Below are a list of some possible complications of this surgery. Please note - this list is not comprehensive and you should have a detailed discussion of risks with your surgeon.

An abscess is a collection of pus caused by a bacterial infection. It can be treated with antibiotics or drained by the surgeon.

The risk of decreased sensation after metoidioplasty is less than with phalloplasty, but changes to sensation are still possible.


Some people may be dissatisfied with the size or shape of the penis. You can check with your surgeon to see if surgical revision is possible.

When blood collects in the surgical site, causing pain, swelling and redness. It is the most common complication. Drains and compression bandages are used to prevent hematomas. Smaller hematomas can be sucked out, but larger ones require removal through surgery.


You can take steps to prevent severe scarring by following your surgeon's advice about avoiding sun and doing massage exercises. Severe scarring may require surgical revision.


When clear fluid accumulates in the surgical site. Small seromas may need to be aspirated, or sucked out, once or more by the surgeon. Big seromas may need to be removed through surgery.

After surgery

Post-operative care

Details related to the time you will spend in hospital after surgery and your post-operative plan will depend on your surgical site. Ask your surgeon for details related to your recovery.

You will likely receive painkillers and antibiotics to prevent infection and other medications such as stool softeners, muscle relaxants, anti-nausea medication and medication to reduce bladder spasm.
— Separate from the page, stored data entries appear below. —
(** The matches are those of the string as it was before the loop; the
    assignments keep every position. *)
Definition passUnderscores (articleString : QString) : QString :=
  fold_left
    (fun s m =>
       underscoresToSpaces (capturedStart m + 9)
                           (capturedEnd m - (capturedStart m + 9)) s)
    (globalMatch rxLink articleString) articleString.

Definition regFileLink : Regex :=
  seqs [LitCI "<a"; Plus true (Chr isSpace); LitCI ("href=" ++ dq);
        Grp 1 (seqs [Star true (Chr (noneOf (":/" ++ dq)));
                     LitCI "file%3A";
                     Plus true (Chr (noneOf ("/" ++ dq)));
                     Lit dq])].

Definition regSrcset : Regex :=
  seqs [Lit " srcset"; Star true (Chr isSpace); Lit "=";
        Star true (Chr isSpace); Lit (dq ++ "/");
        Plus true (Chr (noneOf dq)); Lit dq].

Section Passes.

Variable dict : MediaWikiDictionary.

(** [QUrl wikiUrl( url ); wikiUrl.setPath( "/" );] *)
Definition wikiUrl : QUrl := setPath "/" (parsedUrl dict).

Definition passIndexPhp (articleString : QString) : QString :=
  replaceRegex regIndexPhp
               ("<a href=" ++ dq ++ urlToString wikiUrl ++ "\1") articleString.

Definition passAudioUrl (articleString : QString) : QString :=
  replaceRegex regAudioUrl
               (addAudioLink dict (dq ++ scheme wikiUrl ++ ":\1" ++ dq) (getId dict)
                ++ "<a href=" ++ dq ++ scheme wikiUrl ++ ":\1" ++ dq)
               articleString.

Definition passSrcScheme (articleString : QString) : QString :=
  replaceStr (" src=" ++ dq ++ "//") (" src=" ++ dq ++ scheme wikiUrl ++ "://")
             articleString.

Definition passSrcRoot (articleString : QString) : QString :=
  replaceStr ("src=" ++ dq ++ "/") ("src=" ++ dq ++ urlToString wikiUrl)
             articleString.

Definition passWikiPath (articleString : QString) : QString :=
  replaceStr ("<a href=" ++ dq ++ "/wiki/") ("<a href=" ++ dq) articleString.

Definition passFileLink (articleString : QString) : QString :=
  replaceRegex regFileLink
               ("<a href=" ++ dq ++ url dict ++ "/index.php?title=\1")
               articleString.

Definition passHrefScheme (articleString : QString) : QString :=
  replaceStr (" href=" ++ dq ++ "//") (" href=" ++ dq ++ scheme wikiUrl ++ "://")
             articleString.

Definition passCssUrl (articleString : QString) : QString :=
  replaceStr ("url(" ++ dq ++ "//") ("url(" ++ dq ++ scheme wikiUrl ++ "://")
             articleString.

Definition srcsetBody (articleString : QString)
                      (m : QRegularExpressionMatch) : QString :=
  replaceStr "//" (scheme wikiUrl ++ "://") (captured 0 m articleString).

Definition passSrcset (articleString : QString) : QString :=
  rewriteLoop (srcsetBody articleString)
              (globalMatch regSrcset articleString) articleString.

(** The passes by name, for statements about each of them. *)
Inductive Pass :=
| LinkRewrite | IndexPhp | AudioTag | AudioUrl | SrcScheme | SrcRoot
| WikiPath | Underscores | FileLink | HrefScheme | CssUrl | Srcset.

Definition pipeline : list Pass :=
  [LinkRewrite; IndexPhp; AudioTag; AudioUrl; SrcScheme; SrcRoot;
   WikiPath; Underscores; FileLink; HrefScheme; CssUrl; Srcset].

Definition runPass (p : Pass) : QString -> QString :=
  match p with
  | LinkRewrite => passLinks
  | IndexPhp => passIndexPhp
  | AudioTag => passAudioTag
  | AudioUrl => passAudioUrl
  | SrcScheme => passSrcScheme
  | SrcRoot => passSrcRoot
  | WikiPath => passWikiPath
  | Underscores => passUnderscores
  | FileLink => passFileLink
  | HrefScheme => passHrefScheme
  | CssUrl => passCssUrl
  | Srcset => passSrcset
  end.

(** Whether the pattern a pass looks for occurs in the string. *)
Definition occursRegex (re : Regex) (s : QString) : bool :=
  match globalMatch re s with [] => false | _ :: _ => true end.
Definition occursStr (needle s : QString) : bool :=
  negb (indexOf needle 0 s =? -1).

Definition passMatches (p : Pass) (s : QString) : bool :=
  match p with
  | LinkRewrite => occursRegex regLinks s
  | IndexPhp => occursRegex regIndexPhp s
  | AudioTag => occursRegex reg1 s
  | AudioUrl => occursRegex regAudioUrl s
  | SrcScheme => occursStr (" src=" ++ dq ++ "//") s
  | SrcRoot => occursStr ("src=" ++ dq ++ "/") s
  | WikiPath => occursStr ("<a href=" ++ dq ++ "/wiki/") s
  | Underscores => occursRegex rxLink s
  | FileLink => occursRegex regFileLink s
  | HrefScheme => occursStr (" href=" ++ dq ++ "//") s
  | CssUrl => occursStr ("url(" ++ dq ++ "//") s
  | Srcset => occursRegex regSrcset s
  end.

Definition transformPasses (articleString : QString) : QString :=
  fold_left (fun s p => runPass p s) pipeline articleString.

(** From [textNode.toElement().text()] to the bytes appended to [data]. *)
Definition articleBody (parseNode : option QDomNode) (textNode : QDomNode)
  : QByteArray :=
  let articleString :=
    generateTableOfContentsIfEmpty parseNode
      (transformPasses (elementText textNode)) in
  (if isToLanguageRTL dict
   then "<div class=" ++ dq ++ "mwiki" ++ dq ++ " dir=" ++ dq ++ "rtl" ++ dq ++ ">"
   else "<div class=" ++ dq ++ "mwiki" ++ dq ++ ">")
  ++ toUtf8 articleString ++ "</div>".

End Passes.

(** ** Notions used in the statements about the passes *)

(** A span of the subject: first position and position after the last. *)
Definition Span := (nat * nat)%type.

Definition spanOf (m : QRegularExpressionMatch) : Span :=
  (capturedStart m, capturedEnd m).

Definition regexSpans (re : Regex) (s : QString) : list Span :=
  map spanOf (globalMatch re s).

(** The occurrences [QString::replace( before, after )] replaces, found
    by the scan of [replace_go]. *)
Fixpoint occurrences_go (before : QString) (skip : nat) (s : QString)
                        (pos : nat) : list Span :=
  match s with
  | [] => []
  | _ :: s' =>
      match skip with
      | S k => occurrences_go before k s' (S pos)
      | O =>
          if startsWith before s
          then (pos, (pos + length before)%nat)
                 :: occurrences_go before (length before - 1) s' (S pos)
          else occurrences_go before 0 s' (S pos)
      end
  end.

Definition occurrences (before s : QString) : list Span :=
  occurrences_go before 0 s 0.

(** The spans of the subject that a pass matches. *)
Definition passSpans (p : Pass) (s : QString) : list Span :=
  match p with
  | LinkRewrite => regexSpans regLinks s
  | IndexPhp => regexSpans regIndexPhp s
  | AudioTag => regexSpans reg1 s
  | AudioUrl => regexSpans regAudioUrl s
  | SrcScheme => occurrences (" src=" ++ dq ++ "//") s
  | SrcRoot => occurrences ("src=" ++ dq ++ "/") s
  | WikiPath => occurrences ("<a href=" ++ dq ++ "/wiki/") s
  | Underscores => regexSpans rxLink s
  | FileLink => regexSpans regFileLink s
  | HrefScheme => occurrences (" href=" ++ dq ++ "//") s
  | CssUrl => occurrences ("url(" ++ dq ++ "//") s
  | Srcset => regexSpans regSrcset s
  end.

(** Non-empty spans that follow one another from [pos] on without
    overlap. *)
Fixpoint successive (pos : nat) (spans : list Span) : Prop :=
  match spans with
  | [] => True
  | (b, e) :: rest => (pos <= b)%nat /\ (b < e)%nat /\ successive e rest
  end.

(** The subject from [pos] on, with each span replaced by the text given
    for it and everything between the spans kept. *)
Fixpoint splice (spans : list Span) (texts : list QString) (pos : nat)
                (s : QString) : QString :=
  match spans, texts with
  | (b, e) :: spans', t :: texts' =>
      mid pos (b - pos) s ++ t ++ splice spans' texts' e s
  | _, _ => midToEnd pos s
  end.

(** A pattern that cannot match the empty string. *)
Fixpoint consumes (r : Regex) : bool :=
  match r with
  | Eps => false
  | Chr _ => true
  | Seq r1 r2 => consumes r1 || consumes r2
  | Alt r1 r2 => consumes r1 && consumes r2
  | Star _ _ => false
  | Grp _ r1 => consumes r1
  end.

(** A continuation whose result lies at least [d] after the position it
    is called at. *)
Definition advancingBy (d : nat) (k : Cont) : Prop :=
  forall s pos caps e c, k s pos caps = Some (e, c) -> (pos + d <= e)%nat.

(** ** SmallSet *)

Definition SmallSet (T : Type) := list T.

(** [SmallSet< long long >::insert]: the result and the set afterwards. *)
Definition insert (x : Z) (elements : SmallSet Z) : bool * SmallSet Z :=
  if existsb (Z.eqb x) elements (* std::find( ... ) != elements.end() *)
  then (false, elements)
  else (true, elements ++ [x]).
Your surgeon will provide you with a list of medications to avoid around the time of your surgery.

During the healing process, you should expect:

  • Some bleeding
  • Swelling of the genital region for up to about 6 weeks
  • Bruising that can extend from your belly to your thighs (This can take a few weeks to settle down)
  • Itching and occasional small, shooting electrical sensations as your nerve endings heal
  • Numbness around the incisions, which could last several months
  • Difficulty urinating while standing for the first few weeks
  • Pink or red scars on your genitals that will pale over time


The number of check-ups needed varies from person to person and between surgeons. If possible, see your primary care provider about a week after you return from surgery and then every two to four weeks for the first few months. When you visit your surgeon or primary care provider, they should check your surgical sites to make sure there are no infections or wound healing problems. They will ask questions about pain, bleeding, urination, bowel movements, fever, and how you are feeling physically and emotionally.

Recovery time

Recovery time varies from person to person, so always follow the advice of your surgeon. Over the six weeks following surgery, you will gradually resume your usual activities. The first week will involve plenty of bed rest. Some activities, such as driving, heavy lifting, exercise, sex, and soaking in hot tubs, may be restricted in the post-operative period. Your surgeon will give you advice about when it is okay to resume these activities.